[Scummvm-devel] New GUI thoughts in the Wiki

Marcus Comstedt marcus at mc.pp.se
Sat Nov 19 06:51:01 CET 2005


Max Horn <max at quendi.de> writes:

[...]
> For briefness I'll just talk about DLE's in the following :-).
>
> in OSystem:
>     DLE_ID appendElementToDisplayList(DLE e);
                                        ^^^^^
                                        Should probably be DLE& e  :)

>     void removeElementFromDisplayList(DLE_ID id);
>     void clearDisplayList();
>
>     // Could be used to switch between pressed/normal button bitmaps.
>     // Probably should ENFORCE that the new and old DLE have
>     // identical type & rect (so that you can only change the color
>     // of a line, a label, the content of a bitmap etc.)
>     // Not sure if we need this...
>     void updateElementInDisplayList(DLE_ID id, DLE e);
>
>     // Insert an element into the list before another element.
>     // Not sure if we need this...
>     void insertElementIntoDisplayListBefore(DLE's e, DLE_ID id);
>
>
>
> However, I am not yet sure how efficient redrawing would be
> implemented... Maybe like this:
> 1) The z-order of elements in the DL is equal to their order in the DL

This would allow the painters algorithm to be used without any
Z-buffering, so it's probably perfarable, especially to the software
renderer.  Also, it simplifies alpha blending.

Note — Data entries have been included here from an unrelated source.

(** C4.  [render] returns null whenever [_repr.type] of the block is not
    ["table2"], in particular when the block does not exist; when it is
    ["table2"] it returns a menu of exactly three items (multi-column,
    series, none).  Clicking an item invokes the plugin's command of that
    name on the block and then closes the menu. *)
Theorem render_table2_only w blockId rootBlockId close :
  (¬ repr_is_table2 (orca w) blockId →
   render host w blockId rootBlockId close = None) ∧
  (repr_is_table2 (orca w) blockId →
   ∃ click1 click2 click3,
     render host w blockId rootBlockId close
     = Some
         (MenuText (Some "ti ti-layout-dashboard")
            (t (l10n (plugin w)) "Table Layout" None None) None
            [Menu
               [MenuText None (t (l10n (plugin w)) "Multi-column" None None)
                  (Some click1) [];
                MenuText None (t (l10n (plugin w)) "Series" None None)
                  (Some click2) [];
                MenuText None (t (l10n (plugin w)) "None" None None)
                  (Some click3) []]]) ∧
     ∀ w',
       let invoke suffix :=
         InvokeEditorCommand (name_text (plugin w') +:+ suffix) VNull
           [VNum blockId] in
       let then_close (c : HostCall) (r : Run unit) :=
         let w1 := {| plugin := plugin w'; orca := (host c (orca w')).1 |} in
         match (host c (orca w')).2 with
         | Returned _ =>
             r = {| outcome := outcome (close w1); final := final (close w1);
                    calls := c :: calls (close w1) |}
         | Thrown e => r = {| outcome := Thrown e; final := w1; calls := [c] |}
         end in
       then_close (invoke ".multi-col") (click1 w') ∧
       then_close (invoke ".series") (click2 w') ∧
       then_close (invoke ".none") (click3 w')).
Proof.
  split.
  - intros Hn. unfold render.
    destruct (blocks (orca w) !! blockId) as [b|] eqn:Hb; [|done].
    destruct (is_string _ "table2") eqn:E; [|done].
    destruct Hn. apply repr_is_table2_find. by exists b.
  - intros (b & Hb & E)%repr_is_table2_find.
    unfold render. rewrite Hb, E. cbn [negb].
    eexists _, _, _. split; [reflexivity |].
    intros w'. cbv zeta. rewrite !invoke_and_close_run. cbv zeta.
    by destruct (host _ _) as [? [?|?]], (host _ _) as [? [?|?]],
         (host _ _) as [? [?|?]].
Qed.
End render_facts.

Lemma sample_table2_7 : repr_is_table2 sample_state 7.
Proof.
  exists (value (repr_of "table2")). split; [|reflexivity].
  eexists _, [], _, _. split_and!; reflexivity || constructor.
Defined.

Lemma sample_not_table2_10 : ¬ repr_is_table2 sample_state 10.
Proof.
  intros (b & Hb & E)%repr_is_table2_find.
  vm_compute in Hb. injection Hb as <-. vm_compute in E. discriminate E.
Defined.


Lemma render_table2_only_witness :
  render sample_host sample_world 10 0 (mret tt) = None ∧
  ∃ item1 item2 item3,
    render sample_host sample_world 7 0 (mret tt)
    = Some (MenuText (Some "ti ti-layout-dashboard") "Table Layout" None
              [Menu [item1; item2; item3]]).
Proof.
  split.
  - apply (render_table2_only sample_host sample_world 10 0 (mret tt)).
    exact sample_not_table2_10.
  - destruct (render_table2_only sample_host sample_world 7 0 (mret tt))
      as [_ H].
    destruct (H sample_table2_7) as (c1 & c2 & c3 & -> & _).
    by eexists _, _, _.
Defined.

(* ------------------------------------------------------------------ *)
(** ** Loading *)
(* ------------------------------------------------------------------ *)

Section load_facts.
Variable host : Host.
Variable zhCN : gmap string string.
Implicit Types (w : World) (nm suffix key : string).

Lemma bind_returned {A B} (m : M A) (k : A → M B) w a :
  outcome (m w) = Returned a →
  (m ≫= k) w
  = {| outcome := outcome (k a (final (m w)));
       final := final (k a (final (m w)));
       calls := calls (m w) ++ calls (k a (final (m w))) |}.
Proof. unfold mbind, M_bind. by intros ->. Qed.

Lemma register_run suffix doFn key w :
  let cmd := name_text (plugin w) +:+ suffix in
  let c := RegisterEditorCommand cmd doFn (t (l10n (plugin w)) key None None) in
  register host suffix doFn key w
  = if bool_decide (commands (orca w) !! cmd = None)
    then {| outcome := Returned tt;
            final := {| plugin := plugin w; orca := (host c (orca w)).1 |};
            calls := [c] |}
    else {| outcome := Returned tt; final := w; calls := [] |}.
Proof.
  unfold register, command_missing, plugin_id, tr, mbind, M_bind, gets.
  simpl. by destruct (bool_decide _).
Qed.

Lemma register_menu_run suffix w :
  let cmd := name_text (plugin w) +:+ suffix in
  let c := RegisterBlockMenuCommand cmd false in
  register_menu host suffix w
  = if bool_decide (blockMenuCommands (orca w) !! cmd = None)
    then {| outcome := Returned tt;
            final := {| plugin := plugin w; orca := (host c (orca w)).1 |};
            calls := [c] |}
    else {| outcome := Returned tt; final := w; calls := [] |}.
Proof.
  unfold register_menu, menu_missing, plugin_id, mbind, M_bind, gets.
  simpl. by destruct (bool_decide _).
Qed.

Lemma register_outcome suffix doFn key w :
  outcome (register host suffix doFn key w) = Returned tt.
Proof. rewrite register_run. cbv zeta. by destruct (bool_decide _). Qed.

Lemma register_menu_outcome suffix w :
  outcome (register_menu host suffix w) = Returned tt.
Proof. rewrite register_menu_run. cbv zeta. by destruct (bool_decide _). Qed.

Lemma register_plugin suffix doFn key w :
  plugin (final (register host suffix doFn key w)) = plugin w.
Proof. rewrite register_run. cbv zeta. by destruct (bool_decide _). Qed.

Lemma register_menu_plugin suffix w :
  plugin (final (register_menu host suffix w)) = plugin w.
Proof. rewrite register_menu_run. cbv zeta. by destruct (bool_decide _). Qed.

(** [load], step by step. *)
Lemma load_run nm w :
  let p0 := {| pluginName := Some nm;
               l10n := setupL10N (locale (orca w)) (<["zh-CN" := zhCN]> ∅) |} in
  let r1 := register host ".multi-col" SetMultiCol "Set Multi-column"
              {| plugin := p0; orca := orca w |} in
  let r2 := register host ".series" SetSeries "Set Series" (final r1) in
  let r3 := register host ".none" ClearLayout "Clear Layout" (final r2) in
  let r4 := register_menu host ".menu" (final r3) in
  let c5 := InjectCSSResource (nm +:+ "/dist/layouts.css") nm in
  let c6 := ConsoleLog (nm +:+ " loaded.") in
  load host zhCN nm w
  = {| outcome := Returned tt;
       final := {| plugin := p0;
                   orca := (host c6 (host c5 (orca (final r4))).1).1 |};
       calls := calls r1 ++ calls r2 ++ calls r3 ++ calls r4 ++ [c5; c6] |}.
Proof.
  intros p0 r1 r2 r3 r4 c5 c6. unfold load.
  rewrite (bind_returned _ _ _ tt) by done.
  rewrite (bind_returned _ _ _ (locale (orca w))) by done.
  rewrite (bind_returned _ _ _ tt) by done.
  rewrite (bind_returned _ _ _ tt) by apply register_outcome.
  rewrite (bind_returned _ _ _ tt) by apply register_outcome.
  rewrite (bind_returned _ _ _ tt) by apply register_outcome.
  rewrite (bind_returned _ _ _ tt) by apply register_menu_outcome.
  cbn [modify_plugin gets final calls outcome plugin orca pluginName l10n
       app].
  fold p0. fold r1. fold r2. fold r3. fold r4.
  assert (plugin (final r4) = p0) as Hp.
  { unfold r4, r3, r2, r1.
    by rewrite register_menu_plugin, !register_plugin. }
  unfold plugin_id, host_call, mbind, M_bind, gets. cbn.
  by rewrite Hp.
Qed.

Lemma grows_refl st : registries_grow st st.
Proof. by split. Qed.

Lemma grows_trans st1 st2 st3 :
  registries_grow st1 st2 → registries_grow st2 st3 →
  registries_grow st1 st3.
Proof. intros [H1 H2] [H3 H4]. split; eauto. Qed.

Lemma host_grows c st :
  registry_contract host → is_unregistration c = false →
  registries_grow st (host c st).1.
Proof.
  intros Hc Hu. split; intros k Hk.
  - by apply (commands_kept _ Hc).
  - by apply (menus_kept _ Hc).
Qed.

Lemma register_grows suffix doFn key w :
  registry_contract host →
  registries_grow (orca w) (orca (final (register host suffix doFn key w))).
Proof.
  intros Hc. rewrite register_run. cbv zeta.
  destruct (bool_decide _); [by apply host_grows | apply grows_refl].
Qed.

Lemma register_menu_grows suffix w :
  registry_contract host →
  registries_grow (orca w) (orca (final (register_menu host suffix w))).
Proof.
  intros Hc. rewrite register_menu_run. cbv zeta.
  destruct (bool_decide _); [by apply host_grows | apply grows_refl].
Qed.

Lemma register_adds suffix doFn key w :
  registry_contract host →
  is_Some (commands (orca (final (register host suffix doFn key w)))
             !! (name_text (plugin w) +:+ suffix)).
Proof.
  intros Hc. rewrite register_run. cbv zeta.
  destruct (bool_decide_reflect
              (commands (orca w) !! (name_text (plugin w) +:+ suffix) = None))
    as [E|E]; simpl.
  - apply (command_added _ Hc).
  - by apply not_eq_None_Some.
Qed.

Lemma register_menu_adds suffix w :
  registry_contract host →
  is_Some (blockMenuCommands (orca (final (register_menu host suffix w)))
             !! (name_text (plugin w) +:+ suffix)).
Proof.
  intros Hc. rewrite register_menu_run. cbv zeta.
  destruct (bool_decide_reflect
              (blockMenuCommands (orca w)
                 !! (name_text (plugin w) +:+ suffix) = None))
    as [E|E]; simpl.
  - apply (menu_added _ Hc).
  - by apply not_eq_None_Some.
Qed.

(** A registration is made only for an identifier that is absent. *)
Lemma register_calls suffix doFn key w c :
  c ∈ calls (register host suffix doFn key w) →
  c = RegisterEditorCommand (name_text (plugin w) +:+ suffix) doFn
        (t (l10n (plugin w)) key None None) ∧
  commands (orca w) !! (name_text (plugin w) +:+ suffix) = None.
Proof.
  rewrite register_run. cbv zeta.
  destruct (bool_decide_reflect
              (commands (orca w) !! (name_text (plugin w) +:+ suffix) = None))
    as [E|E]; simpl.
  - by intros ->%list_elem_of_singleton.
  - by intros ?%elem_of_nil.
Qed.

Lemma register_menu_calls suffix w c :
  c ∈ calls (register_menu host suffix w) →
  c = RegisterBlockMenuCommand (name_text (plugin w) +:+ suffix) false ∧
  blockMenuCommands (orca w) !! (name_text (plugin w) +:+ suffix) = None.
Proof.
  rewrite register_menu_run. cbv zeta.
  destruct (bool_decide_reflect
              (blockMenuCommands (orca w)
                 !! (name_text (plugin w) +:+ suffix) = None))
    as [E|E]; simpl.
  - by intros ->%list_elem_of_singleton.
  - by intros ?%elem_of_nil.
Qed.

Lemma register_present suffix doFn key w :
  is_Some (commands (orca w) !! (name_text (plugin w) +:+ suffix)) →
  register host suffix doFn key w
  = {| outcome := Returned tt; final := w; calls := [] |}.
Proof.
  intros Hs. rewrite register_run. cbv zeta.
  rewrite bool_decide_eq_false_2; [done |]. by apply not_eq_None_Some.
Qed.

Lemma register_menu_present suffix w :
  is_Some (blockMenuCommands (orca w) !! (name_text (plugin w) +:+ suffix)) →
  register_menu host suffix w
  = {| outcome := Returned tt; final := w; calls := [] |}.
Proof.
  intros Hs. rewrite register_menu_run. cbv zeta.
  rewrite bool_decide_eq_false_2; [done |]. by apply not_eq_None_Some.
Qed.

Lemma register_no_injection suffix doFn key w :
  List.filter is_injection (calls (register host suffix doFn key w)) = [].
Proof. rewrite register_run. cbv zeta. by destruct (bool_decide _). Qed.

Lemma register_menu_no_injection suffix w :
  List.filter is_injection (calls (register_menu host suffix w)) = [].
Proof. rewrite register_menu_run. cbv zeta. by destruct (bool_decide _). Qed.

(** With the four identifiers in the registries, [load] registers
    nothing. *)
Lemma load_registered nm w :
  is_Some (commands (orca w) !! (nm +:+ ".multi-col")) →
  is_Some (commands (orca w) !! (nm +:+ ".series")) →
  is_Some (commands (orca w) !! (nm +:+ ".none")) →
  is_Some (blockMenuCommands (orca w) !! (nm +:+ ".menu")) →
  calls (load host zhCN nm w)
  = [InjectCSSResource (nm +:+ "/dist/layouts.css") nm;
     ConsoleLog (nm +:+ " loaded.")].
Proof.
  intros H1 H2 H3 H4. rewrite load_run. cbv zeta.
  rewrite (register_present ".multi-col") by done. cbn [final calls].
  rewrite (register_present ".series") by done. cbn [final calls].
  rewrite (register_present ".none") by done. cbn [final calls].
  by rewrite (register_menu_present ".menu") by done.
Qed.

> 2) Each DLE has a "dirty" flag marking it as in need of a redraw
> 3) Appending a new element to the end of the DL marks just that
> element as dirty
> 4) Removing an element marks all elements which very previously
> (partially) covered by it as dirty. This in turn has to mark all
> objects that are covering those object as dirty
> 5) Inserting an element makes it dirty, and also everything which
> covers it (partially).

For this dirty-flag to be meaningful, you'd have to be able to combine
multiple DL modifications without an incremental redraw in between.
Otherwise you can just replace "mark as dirty" with "redraw".  But
I suppose we'd have some kind of transaction system similar to what
we have today (everything done between two copyRectToOverlay() goes to
the screen as one unit).

> 6) If the GUI is designed carefully as to reduce overlap, this means
> we get a relatively low redraw count
> 7) Making it possible to modify a DLE in-place could be used to speed
> up in-place modifications. Typical example: A button which switches
> between active, clicked, and disabled. By using
> updateElementInDisplayList, ideally only the button has to be redrawn
> (assuming nothing else covers it); if we handle text via DLEs, too,
> then the button and the text have to be redraw, which is still quite
> moderate.

Yes, if you avoid exposing the background, you'll save a lot with the
algorithm above.  However, while the updateElementInDisplayList would
be ok for button, maybe we need to find a more general solution.
Consider a slider for example.

    +------------------------------
    | A
    |   +-----------------+
    |   | B          |C|  |
    |   +-----------------+

A is the GUI background, which is large and covered by lots of GUI
elements.  If it becomes dirty, we'll have to redraw everything.
B is the slider background, which is much smaller, and only covered by
C, the slider knob.

If we drag the knob, we expose a portion of B which was not previously
visible, so it needs to be redrawn anyway (updateElementInDisplayList
will not help us here).  However, if the check described in 4) above
only checks the bounding boxes, it will determine that A was also
covered by C, and flag it as dirty.  Unless B is semi-transparent,
that's not really necessary.  So we can tweak step 4) a bit: If, when
scanning the DL for DLEs that were covered by the removed DLE, we find
one which actually has the _entire_ bounding box of the removed DLE
inside its own bounding box (and which is not semi-transparent), then
we can terminate the scan (after marking that DLE, and those covering
it, as dirty) and ignore the bounding boxes of any "deeper" DLEs.
Since C is completely contained in B, only B and C would be redrawn
when the knob moves.

And with this improved algorithm, we can also get away with changing a
button without using updateElementInDisplayList(), if we just do it
right:

First, add the new button under the old button, using
insertElementInDisplayListBefore().  This will mark both the old and
the new button as dirty, according to 5).  Then remove the old
button.  This will again mark the new button dirty, accoring to 4),
but then we stop since the new button entirely contains the bounding
box of the old button (since they are the same), and only the new
button will be redrawn.

While it may seem a bit pointless that we can get rid of
updateElementInDisplayList() at the expense of needing 
insertElementInDisplayListBefore(), the former has some arbitrary
limitations on its use which the latter doesn't have, so it's the
better choice.


> Of course we must provide a good default implementation for this, and
> one which is easy to make use of in the existing backends (i.e. it
> must be easy  for all porters to upgrade to the new system, while
> still making it possible for e.g. the DC port to provide a custom
> implementation...).

Yes, ideally a port should be able to simply keep its current
overlay interface, and have the default renderer use that.